(EXTRACTED MATERIAL begins)
(** [alloc_page] of a page whose table exists returns 1 and changes nothing
    when a frame is there already, panics when no frame is free, and otherwise
    takes the first free frame, maps it with the permissions, clears it when
    asked to, and returns 0; the reference counts stay exact and no frame is
    left allocated but unmapped. *)
Theorem alloc_page_correct TS pins A dir va perms zero t s :
  mm_inv TS pins A s.1 → t ∈ TS → resolves dir va t s →
  table_frame dir va s.1 ∉ free_frame_list s.1 → 0 ≤ perms < 4096 → Z.land perms PERM_BUFFERED = 0 →
  if maps (pte_of t va s.1) then alloc_page dir va perms zero s = Ok 1 s
  else match free_frame_list s.1 with
  | [] => panics (alloc_page dir va perms zero) s
  | fi :: rest => wp (alloc_page dir va perms zero) (λ r s', r = 0 ∧ (zero = false → s'.2 = s.2) ∧
      mm_inv TS pins A s'.1 ∧ free_frame_list s'.1 = rest ∧
      PPN (pte_of t va s'.1) = fi ∧ Z.land (pte_of t va s'.1) 4095 = mapped_bits (pte_of t va s.1) perms ∧
      ∀ t' va', (t' ≠ t ∨ PTX va' ≠ PTX va) → pte_of t' va' s'.1 = pte_of t' va' s.1) s
  end.
Proof.
  intros HI Ht Hres Hused Hp Hpb.
  assert (Hget : wp (get_frame_info dir va) (λ r s', r =
    (if maps (pte_of t va s.1) then Some (PPN (pte_of t va s.1)) else None, t) ∧ s' = s) s).
  { by eapply wp_get_frame_info. }
  apply wp_Ok in Hget as (? & ? & Hget & -> & ->).
  destruct (maps (pte_of t va s.1)) eqn:Hm.
  { unfold alloc_page. by rewrite (bind_Ok _ _ _ _ _ Hget). }
  destruct (free_frame_list s.1) as [|fi rest] eqn:Hfl.
  { unfold alloc_page. apply panics_r. unfold wp. rewrite Hget. cbn [fst]. apply panics_l.
    apply allocate_frame_empty; [apply HI|done]. }
  destruct (rel_pop _ _ _ _ _ _ HI Hfl) as (Hrel & Hni & Hfi & x & Hx & H0).
  unfold alloc_page. apply wp_bind. unfold wp at 1. rewrite Hget. cbn [fst].
  apply wp_bind. eapply wp_allocate_frame; [apply HI|exact Hfl|exact Hni|exact Hx|]. cbn [fst snd].
  rewrite decide_False by done. set (m1 := set_free_list _ _) in *. pose proof (lookup_lt_Some _ _ _ Hx) as Hlt.
  apply wp_bind. eapply (wp_map_frame TS (λ i, Z.of_nat (pins i)) ({[fi]} ∪ A) dir fi va perms t zero_frame); cbn [fst snd].
  - exact Hrel.
  - apply pins_nonneg.
  - exact Ht.
  - destruct s as [m e]. eapply resolves_frames; [exact Hres|done| |].
    + unfold number_of_frames. cbn. by rewrite length_insert.
    + cbn. apply list_lookup_insert_ne. intros Heq. apply Hused.
      apply Z2Nat.inj in Heq; [|done|apply PPN_nonneg]. cbn. rewrite <- Heq. by left.
  - exact Hfi.
  - cbn. by apply list_lookup_insert_eq.
  - done.
  - intros _. set_solver.
  - done.
  - done.
  - change (pte_of t va m1) with (pte_of t va s.1). unfold maps_frame. by rewrite Hm.
  - change (pte_of t va m1) with (pte_of t va s.1). rewrite Hm. intros m m' _ -> Hmap Hrel'.
    rewrite decide_False by done.
    assert (HA : ({[fi]} ∪ A) ∖ {[fi]} = A).
    { assert (fi ∉ A) by (apply (inv_free _ _ _ _ HI); rewrite Hfl; by left). set_solver. }
    rewrite HA in Hrel'.
    destruct (mapped_entry TS _ _ m1 m1 m' t va fi perms Hrel Ht Hp Hpb Hfi ltac:(change (pte_of t va m1) with (pte_of t va s.1); by rewrite Hm) Hmap) as [HP HL].
    assert (Hother : free_frame_list m' = rest ∧ ∀ t' va', (t' ≠ t ∨ PTX va' ≠ PTX va) → pte_of t' va' m' = pte_of t' va' s.1).
    { destruct Hmap as (z & Hz & ->). split; [done|]. intros t' va' Hne. by rewrite pte_set_other. }
    destruct Hother as [Hfl' Hoth].
    apply wp_bind, wp_when; intros Hz; [apply wp_modify|]; apply wp_ret; rewrite ?zero_page_mm; cbn [fst snd];
      split_and!; try done. by rewrite Hz.
Qed.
(EXTRACTED MATERIAL ends)
INSTRUCTIONS TO FOLLOW
Reproduce the entries above in full by retyping them exactly.

RESPONSE TO THIS EXERCISE
(** [alloc_page] of a page whose table exists returns 1 and changes nothing
    when a frame is there already, panics when no frame is free, and otherwise
    takes the first free frame, maps it with the permissions, clears it when
    asked to, and returns 0; the reference counts stay exact and no frame is
    left allocated but unmapped. *)
Theorem alloc_page_correct TS pins A dir va perms zero t s :
  mm_inv TS pins A s.1 → t ∈ TS → resolves dir va t s →
  table_frame dir va s.1 ∉ free_frame_list s.1 → 0 ≤ perms < 4096 → Z.land perms PERM_BUFFERED = 0 →
  if maps (pte_of t va s.1) then alloc_page dir va perms zero s = Ok 1 s
  else match free_frame_list s.1 with
  | [] => panics (alloc_page dir va perms zero) s
  | fi :: rest => wp (alloc_page dir va perms zero) (λ r s', r = 0 ∧ (zero = false → s'.2 = s.2) ∧
      mm_inv TS pins A s'.1 ∧ free_frame_list s'.1 = rest ∧
      PPN (pte_of t va s'.1) = fi ∧ Z.land (pte_of t va s'.1) 4095 = mapped_bits (pte_of t va s.1) perms ∧
      ∀ t' va', (t' ≠ t ∨ PTX va' ≠ PTX va) → pte_of t' va' s'.1 = pte_of t' va' s.1) s
  end.
Proof.
  intros HI Ht Hres Hused Hp Hpb.
  assert (Hget : wp (get_frame_info dir va) (λ r s', r =
    (if maps (pte_of t va s.1) then Some (PPN (pte_of t va s.1)) else None, t) ∧ s' = s) s).
  { by eapply wp_get_frame_info. }
  apply wp_Ok in Hget as (? & ? & Hget & -> & ->).
  destruct (maps (pte_of t va s.1)) eqn:Hm.
  { unfold alloc_page. by rewrite (bind_Ok _ _ _ _ _ Hget). }
  destruct (free_frame_list s.1) as [|fi rest] eqn:Hfl.
  { unfold alloc_page. apply panics_r. unfold wp. rewrite Hget. cbn [fst]. apply panics_l.
    apply allocate_frame_empty; [apply HI|done]. }
  destruct (rel_pop _ _ _ _ _ _ HI Hfl) as (Hrel & Hni & Hfi & x & Hx & H0).
  unfold alloc_page. apply wp_bind. unfold wp at 1. rewrite Hget. cbn [fst].
  apply wp_bind. eapply wp_allocate_frame; [apply HI|exact Hfl|exact Hni|exact Hx|]. cbn [fst snd].
  rewrite decide_False by done. set (m1 := set_free_list _ _) in *. pose proof (lookup_lt_Some _ _ _ Hx) as Hlt.
  apply wp_bind. eapply (wp_map_frame TS (λ i, Z.of_nat (pins i)) ({[fi]} ∪ A) dir fi va perms t zero_frame); cbn [fst snd].
  - exact Hrel.
  - apply pins_nonneg.
  - exact Ht.
  - destruct s as [m e]. eapply resolves_frames; [exact Hres|done| |].
    + unfold number_of_frames. cbn. by rewrite length_insert.
    + cbn. apply list_lookup_insert_ne. intros Heq. apply Hused.
      apply Z2Nat.inj in Heq; [|done|apply PPN_nonneg]. cbn. rewrite <- Heq. by left.
  - exact Hfi.
  - cbn. by apply list_lookup_insert_eq.
  - done.
  - intros _. set_solver.
  - done.
  - done.
  - change (pte_of t va m1) with (pte_of t va s.1). unfold maps_frame. by rewrite Hm.
  - change (pte_of t va m1) with (pte_of t va s.1). rewrite Hm. intros m m' _ -> Hmap Hrel'.
    rewrite decide_False by done.
    assert (HA : ({[fi]} ∪ A) ∖ {[fi]} = A).
    { assert (fi ∉ A) by (apply (inv_free _ _ _ _ HI); rewrite Hfl; by left). set_solver. }
    rewrite HA in Hrel'.
    destruct (mapped_entry TS _ _ m1 m1 m' t va fi perms Hrel Ht Hp Hpb Hfi ltac:(change (pte_of t va m1) with (pte_of t va s.1); by rewrite Hm) Hmap) as [HP HL].
    assert (Hother : free_frame_list m' = rest ∧ ∀ t' va', (t' ≠ t ∨ PTX va' ≠ PTX va) → pte_of t' va' m' = pte_of t' va' s.1).
    { destruct Hmap as (z & Hz & ->). split; [done|]. intros t' va' Hne. by rewrite pte_set_other. }
    destruct Hother as [Hfl' Hoth].
    apply wp_bind, wp_when; intros Hz; [apply wp_modify|]; apply wp_ret; rewrite ?zero_page_mm; cbn [fst snd];
      split_and!; try done. by rewrite Hz.
Qed.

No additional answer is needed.